There has been a great deal of fear and disinformation put out about this Act and I want to set the record straight. But before doing so I encourage you to read the bill personally and decide for yourself if what I am relating is accurate. My District is covered by many fine educators who are the most qualified and competent in their field. And those great teachers have nothing to fear in this Act. First off this Act does three things:
1. The Act allows for a local school system to create a plan to flex out of certain policies or regulations that are normally fixed. The plan must be given a local public hearing, be submitted with timelines and milestones, and then be approved by the State Board of Education. Salaries must remain at the level called for in the State Schedule and it does not allow tenure to be affected unless the individual employee voluntarily agrees to it after being offered a normal tenure track. The Act also specifically forbids the creation of a Charter School. The level of checks and balances are exhaustive and flex will not be carte blanche in any respect.
2. The Act also allows a tax credit for the family of any student who is currently assigned to a failing school to transfer to a non-failing school. A failing school (of which only one exists in my entire Senate District) is one that meets certain criteria and falls within the bottom 10% of the State in rankings. This is NOT a voucher, but rather a very limited tax credit that only comes after the fact and after the family has applied for it and submitted the necessary forms. The credit may be applied to the expenses of moving a child to a non-failing public or private school. If the family chooses a private school they will still have to pay tuition up front, and any private school must conform to a comprehensive list of qualifying criteria which many of them do not currently meet.
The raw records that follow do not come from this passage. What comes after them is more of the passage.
Lemma leg_decimal_at_least_1 (fd : Z) :
  1 <= leg_decimal fd /\ (leg_decimal fd == 1 <-> fd = 0%Z).
Proof.
  unfold leg_decimal. destruct (Z.leb_spec 0 fd) as [H | H].
  - assert (Hq : 0 <= inject_Z fd)
      by (change 0 with (inject_Z 0); rewrite <- Zle_Qle; exact H).
    assert (E : inject_Z fd / 100 * 100 == inject_Z fd) by field.
    assert (Hd : 0 <= inject_Z fd / 100) by (apply Qle_shift_div_l; lra).
    split; [lra|]. split.
    + intros H1. assert (H0 : inject_Z fd == inject_Z 0)
        by (change (inject_Z 0) with 0; lra).
      apply inject_Z_injective. exact H0.
    + intros ->. reflexivity.
  - assert (Hq : 0 < inject_Z (Z.abs fd))
      by (change 0 with (inject_Z 0); rewrite <- Zlt_Qlt; lia).
    assert (Hd : 0 < 100 / inject_Z (Z.abs fd)) by (apply Qlt_shift_div_l; lra).
    split; [lra|]. split; [lra | lia].
Qed.

Lemma total_decimal_fold (combo : list row) :
  forall a b : Q, 0 < a ->
  let st :=
    fold_left
      (fun (st : Q * Q) (leg : row) =>
         let '(total_decimal, total_prob) := st in
         (total_decimal * leg_decimal (FD_Odds leg),
          total_prob * (inject_Z (Confidence leg) / 100)))
      combo (a, b) in
  a <= fst st /\ (fst st == a <-> Forall (fun r => FD_Odds r = 0%Z) combo).
Proof.
  induction combo as [| r combo IH]; intros a b Ha; cbn [fold_left fst].
  - split; [lra|]. split; [constructor | reflexivity].
  - destruct (leg_decimal_at_least_1 (FD_Odds r)) as [Hd Hd1].
    set (d := leg_decimal (FD_Odds r)) in *.
    assert (Had : a <= a * d) by nra.
    destruct (IH (a * d) (b * (inject_Z (Confidence r) / 100)) ltac:(nra)) as [Hle Hiff].
    cbv zeta in Hle, Hiff.
    set (td := fst (fold_left _ combo _)) in *.
    split; [lra|]. split.
    + intros Heq.
      assert (Hd' : d <= 1).
      { apply Qnot_lt_le. intros Hlt.
        assert (0 < a * (d - 1)) by (apply Qmult_lt_0_compat; lra). lra. }
      constructor.
      * apply Hd1. lra.
      * apply Hiff. lra.
    + intros Hall. inversion Hall as [| ? ? H0 Hrest]; subst.
      apply Hd1 in H0. apply Hiff in Hrest.
      assert (a * d == a) by (rewrite H0; ring). lra.
Qed.

Lemma total_prob_fold (combo : list row) :
  Forall (fun r => (0 <= Confidence r <= 100)%Z) combo ->
  forall a b : Q, 0 <= b ->
  let st :=
    fold_left
      (fun (st : Q * Q) (leg : row) =>
         let '(total_decimal, total_prob) := st in
         (total_decimal * leg_decimal (FD_Odds leg),
          total_prob * (inject_Z (Confidence leg) / 100)))
      combo (a, b) in
  0 <= snd st /\ snd st <= b
  /\ forall leg, In leg combo -> snd st * 100 <= b * inject_Z (Confidence leg).
Proof.
  induction 1 as [| r combo Hr Hall IH]; intros a b Hb; cbn [fold_left snd].
  - split; [lra|]. split; [lra|]. intros leg [].
  - assert (Hc : 0 <= inject_Z (Confidence r) /\ inject_Z (Confidence r) <= 100).
    { change 0 with (inject_Z 0). change 100 with (inject_Z 100).
      rewrite <- !Zle_Qle. exact Hr. }
    set (c := inject_Z (Confidence r)) in *.
    assert (E : c / 100 * 100 == c) by field.
    assert (H0 : 0 <= c / 100) by (apply Qle_shift_div_l; lra).
    assert (H1 : c / 100 <= 1) by (apply Qle_shift_div_r; lra).
    destruct (IH (a * leg_decimal (FD_Odds r)) (b * (c / 100)) ltac:(nra))
      as (Hnn & Hle & Hlegs).
    cbv zeta in Hnn, Hle, Hlegs.
    set (tp := snd (fold_left _ combo _)) in *.
    split; [exact Hnn|]. split; [nra|].
    intros leg [<- | Hleg].
    + fold c. nra.
    + specialize (Hlegs leg Hleg).
      assert (0 <= inject_Z (Confidence leg)).
      { rewrite List.Forall_forall in Hall. specialize (Hall leg Hleg).
        change 0 with (inject_Z 0). rewrite <- Zle_Qle. lia. }
      assert (Hb' : b * (c / 100) <= b) by nra.
      pose proof (Qmult_le_compat_r _ _ (inject_Z (Confidence leg)) Hb' ltac:(assumption)).
      lra.
Qed.

Lemma discount_power_between (m : nat) :
  0 < Qpower (85 # 100) (Z.of_nat m) /\ Qpower (85 # 100) (Z.of_nat m) <= 1.
Proof.
  split; [apply Qpower_0_lt; reflexivity|].
  induction m as [| m IH]; [discriminate|].
  rewrite Nat2Z.inj_succ. unfold Z.succ.
  rewrite Qpower_plus by discriminate.
  assert (0 < Qpower (85 # 100) (Z.of_nat m)) by (apply Qpower_0_lt; reflexivity).
  change (Qpower (85 # 100) 1) with (85 # 100). nra.
Qed.

Lemma ranked_rows (l : list row) :
  map snd (ranked l) = l /\ map fst (ranked l) = seq 1 (length l).
Proof.
  unfold ranked. generalize 1%nat.
  induction l as [| r l IH]; intros n; cbn [length seq combine map fst snd];
    [split; reflexivity|].
  destruct (IH (S n)) as [H1 H2]. rewrite H1, H2. split; reflexivity.
Qed.

(** What [calc_parlay] returns, in one statement. *)
Lemma calc_parlay_facts (combo : list row) :
  (calc_parlay combo = None <-> Forall (fun r => FD_Odds r = 0%Z) combo)
  /\ (forall p, calc_parlay combo = Some p ->
        legs p = length combo
        /\ map snd (details p) = combo
        /\ map fst (details p) = seq 1 (length combo)
        /\ ((100 <= combined_odds p)%Z \/ (combined_odds p <= -100)%Z)
        /\ (combo <> [] ->
            Forall (fun r => (0 <= Confidence r <= 100)%Z) combo ->
            (0 <= confidence p)%Z
            /\ forall leg, In leg combo -> (confidence p <= Confidence leg)%Z)).
Proof.
  unfold calc_parlay.
  pose proof (total_decimal_fold combo 1 1 ltac:(reflexivity)) as Hd.
  pose proof (fun H => total_prob_fold combo H 1 1 ltac:(discriminate)) as Hp.
  cbv zeta in Hd, Hp. fold (leg_products combo) in Hd, Hp.
  destruct (leg_products combo) as [td tp]. cbn [fst snd] in Hd, Hp.
  destruct Hd as [Hge Hone].
  set (tp' := tp * Qpower (85 # 100) (Z.of_nat (length combo) - 1)).
  assert (Hconf : combo <> [] ->
            Forall (fun r => (0 <= Confidence r <= 100)%Z) combo ->
            (0 <= py_int (tp' * 100))%Z
            /\ forall leg, In leg combo -> (py_int (tp' * 100) <= Confidence leg)%Z).
  { intros Hne Hall. destruct (Hp Hall) as (H0 & H1 & Hlegs).
    assert (Hpw : 0 < Qpower (85 # 100) (Z.of_nat (length combo) - 1)
                  /\ Qpower (85 # 100) (Z.of_nat (length combo) - 1) <= 1).
    { destruct combo as [| r0 rest]; [congruence|].
      replace (Z.of_nat (length (r0 :: rest)) - 1)%Z with (Z.of_nat (length rest))
        by (cbn [length]; lia).
      apply discount_power_between. }
    set (pw := Qpower _ _) in *.
    split.
    - apply py_int_nonneg. unfold tp'. nra.
    - intros leg Hleg. specialize (Hlegs leg Hleg).
      rewrite <- (py_int_inject_Z (Confidence leg)).
      apply py_int_mono. unfold tp'. nra. }
  destruct (Qle_bool 2 td) eqn:E2.
  - apply Qle_bool_iff in E2. split.
    + split; [discriminate|]. intros Hall. apply Hone in Hall. lra.
    + intros p [= <-]. cbn [legs details combined_odds confidence].
      destruct (ranked_rows combo) as [R1 R2].
      repeat split; auto.
      * left. apply Z.le_trans with (py_int (inject_Z 100));
          [rewrite py_int_inject_Z; lia|].
        apply py_int_mono. change (inject_Z 100) with 100. lra.
      * apply Hconf; assumption.
      * apply Hconf; assumption.
  - assert (Hlt : td < 2).
    { apply Qnot_le_lt. intros H. apply Qle_bool_iff in H. congruence. }
    destruct (Qeq_bool (td - 1) 0) eqn:E1.
    + apply Qeq_bool_iff in E1. split.
      * split; [| reflexivity]. intros _. apply Hone. lra.
      * discriminate.
    + assert (Hne : ~ td - 1 == 0).
      { intros H. apply Qeq_bool_iff in H. congruence. }
      split.
      * split; [discriminate|]. intros Hall. apply Hone in Hall. lra.
      * intros p [= <-]. cbn [legs details combined_odds confidence].
        destruct (ranked_rows combo) as [R1 R2].
        repeat split; auto.
        -- right. apply Z.le_trans with (py_int (inject_Z (-100)));
             [| rewrite py_int_inject_Z; lia].
           apply py_int_mono. change (inject_Z (-100)) with (-100).
           assert (Hpos : 0 < td - 1) by lra.
           assert (E : -100 / (td - 1) * (td - 1) == -100) by (field; lra).
           assert (Hinv : 0 < / (td - 1)) by (apply Qinv_lt_0_compat; exact Hpos).
           unfold Qdiv in *. set (i := / (td - 1)) in *. nra.
        -- apply Hconf; assumption.
        -- apply Hconf; assumption.
Qed.

(** X24.  [calc_parlay] raises exactly when every leg has odds 0.
    Otherwise the parlay lists its legs in order with ranks from 1, its
    combined odds are valid American odds (at least +100 or at most -100),
    and, for legs with confidence within [[0, 100]], its confidence is
    non-negative and no higher than the confidence of any leg. *)
Theorem calc_parlay_sound (combo : list row) :
  (calc_parlay combo = None <-> Forall (fun r => FD_Odds r = 0%Z) combo)
  /\ (forall p, calc_parlay combo = Some p ->
        legs p = length combo
        /\ map snd (details p) = combo
        /\ map fst (details p) = seq 1 (length combo)
        /\ ((100 <= combined_odds p)%Z \/ (combined_odds p <= -100)%Z)
        /\ (combo <> [] ->
            Forall (fun r => (0 <= Confidence r <= 100)%Z) combo ->
            (0 <= confidence p)%Z
            /\ forall leg, In leg combo -> (confidence p <= Confidence leg)%Z)).
Proof. apply calc_parlay_facts. Qed.

Lemma calc_parlay_sound_witness :
  exists p, calc_parlay [Samples.cand_a; Samples.cand_b] = Some p
            /\ (0 <= confidence p)%Z
            /\ (confidence p <= Confidence Samples.cand_b)%Z.
Proof.
  eexists. split; [vm_compute; reflexivity|].
  destruct (proj2 (calc_parlay_sound [Samples.cand_a; Samples.cand_b]) _ eq_refl)
    as (_ & _ & _ & _ & H).
  destruct (H ltac:(discriminate)
              ltac:(repeat constructor; vm_compute; discriminate)) as [H0 H1].
  split; [exact H0 | apply H1; right; left; reflexivity].
Defined.

End ParlayLegs.

Section ParlaySearch.
Import Picks.
Local Open Scope Z_scope.

Lemma combinations_zero {X : Type} (l : list X) : combinations l 0 = [[]].
Proof. destruct l; reflexivity. Qed.

Lemma combinations_spec {X : Type} (l : list X) :
  forall (k : nat) (c : list X),
  In c (combinations l k) -> length c = k /\ sublist c l.
Proof.
  induction l as [| x l IH]; intros k c Hc.
  - destruct k; cbn [combinations In] in Hc; [| destruct Hc].
    destruct Hc as [<- | []]. split; [reflexivity | constructor].
  - destruct k as [| k].
    + rewrite combinations_zero in Hc. destruct Hc as [<- | []].
      split; [reflexivity | apply sublist_nil_l].
    + cbn [combinations] in Hc. apply in_app_or in Hc. destruct Hc as [Hc | Hc].
      * apply in_map_iff in Hc. destruct Hc as (c' & <- & Hc').
        destruct (IH k c' Hc') as [Hlen Hsub].
        split; [cbn [length]; lia | constructor; exact Hsub].
      * destruct (IH (S k) c Hc) as [Hlen Hsub].
        split; [exact Hlen | constructor; exact Hsub].
Qed.

Lemma combinations_nonempty {X : Type} (l : list X) :
  forall k : nat, (k <= length l)%nat -> combinations l k <> [].
Proof.
  induction l as [| x l IH]; intros k Hk.
  - cbn [length] in Hk. replace k with 0%nat by lia. discriminate.
  - destruct k as [| k]; [rewrite combinations_zero; discriminate|].
    cbn [combinations length] in *.
    specialize (IH k ltac:(lia)).
    destruct (combinations l k); [congruence | discriminate].
Qed.

(** The search loop from any state: it fails when some combination
    fails; otherwise no combination beats the final confidence, and the
    final parlay is the starting one or a combination that beat it. *)
Lemma best_parlay_fold (combos : list (list row)) :
  forall (best : option parlay) (best_conf : Z),
  match
    fold_left
      (fun (st : option (option parlay * Z)) (combo : list row) =>
         match st with
         | None => None
         | Some (best, best_conf) =>
             match calc_parlay combo with
             | None => None
             | Some p =>
                 if (best_conf <? confidence p)%Z then Some (Some p, confidence p)
                 else Some (best, best_conf)
             end
         end)
      combos (Some (best, best_conf))
  with
  | None => exists c, In c combos /\ calc_parlay c = None
  | Some (best', best_conf') =>
      best_conf <= best_conf'
      /\ (forall c, In c combos ->
            exists p, calc_parlay c = Some p /\ confidence p <= best_conf')
      /\ ((best' = best /\ best_conf' = best_conf)
          \/ exists c p, In c combos /\ calc_parlay c = Some p
                         /\ best' = Some p /\ confidence p = best_conf'
                         /\ best_conf < best_conf')
  end.
Proof.
  induction combos as [| c combos IH]; intros best bc; cbn [fold_left].
  - split; [lia|]. split; [intros c []|]. left. split; reflexivity.
  - destruct (calc_parlay c) as [p|] eqn:Ep.
    + destruct (Z.ltb_spec bc (confidence p)) as [Hlt | Hge].
      * specialize (IH (Some p) (confidence p)).
        match goal with |- match ?e with _ => _ end =>
          destruct e as [[best' bc']|] end.
        -- destruct IH as (Hle & Hall & Hfrom).
           split; [lia|]. split.
           ++ intros c' [<- | Hc']; [exists p; split; [exact Ep | lia] | apply Hall, Hc'].
           ++ right. destruct Hfrom as [[-> ->] | (c' & p' & Hc' & Ep' & -> & Hconf & Hlt')].
              ** exists c, p. repeat split; auto. left. reflexivity.
              ** exists c', p'. repeat split; auto; [right; exact Hc' | lia].
        -- destruct IH as (c' & Hc' & Ep'). exists c'. split; [right; exact Hc' | exact Ep'].
      * specialize (IH best bc).
        match goal with |- match ?e with _ => _ end =>
          destruct e as [[best' bc']|] end.
        -- destruct IH as (Hle & Hall & Hfrom).
           split; [lia|]. split.
           ++ intros c' [<- | Hc']; [exists p; split; [exact Ep | lia] | apply Hall, Hc'].
           ++ destruct Hfrom as [[-> ->] | (c' & p' & Hc' & Ep' & -> & Hconf & Hlt')].
              ** left. split; reflexivity.
              ** right. exists c', p'. repeat split; auto. right. exact Hc'.
        -- destruct IH as (c' & Hc' & Ep'). exists c'. split; [right; exact Hc' | exact Ep'].
    + match goal with |- match fold_left ?f combos None with _ => _ end =>
        assert (E : fold_left f combos None = None)
          by (clear; induction combos; cbn [fold_left]; auto);
        rewrite E end.
      exists c. split; [left; reflexivity | exact Ep].
Qed.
3. Lastly, the Act allows a credit for individuals or businesses who provide scholarships to children to move from failing schools. They must give through an approved non-profit agency which in turn must provide scholarships to low-income children. This creates a win-win for the child and for the benevolent provider of the scholarship.
I know that the AEA has demagogued this Act in the most extreme manner. Dr. Mabrey has called it “tyranny and deceit” and the “rape of education”. Nothing could be further from the truth and I reject such rhetoric outright. The opponents have also misrepresented this Act as having been passed in secret and without transparency. In actual fact the Act was passed by a straight up or down vote after several hours of debate in both the House and Senate. It met the standards required for passage and I believe the real issue for opponents is one of power and control. For the first time in Statehouse memory the AEA did not “pre-approve” legislation and they fear that loss of control over a legislature that had always catered to them in the past. It is time that children and parents had an equal voice in the education process.
Sixteen states have already preceded Alabama in some form of school choice legislation. I believe that the merit of such action is already proving itself out across the United States. Truthfully, only time will tell the real value of this Act. But as I told a concerned professional educator earlier today, if I had chosen to ignore children who need to be given an option to better their lot in life, to reach for a solution to their educational needs, I would have been wrong. Children deserve the best that we can give them, and if it is not in their current school then lets get them to a school where they can find their future and a hope.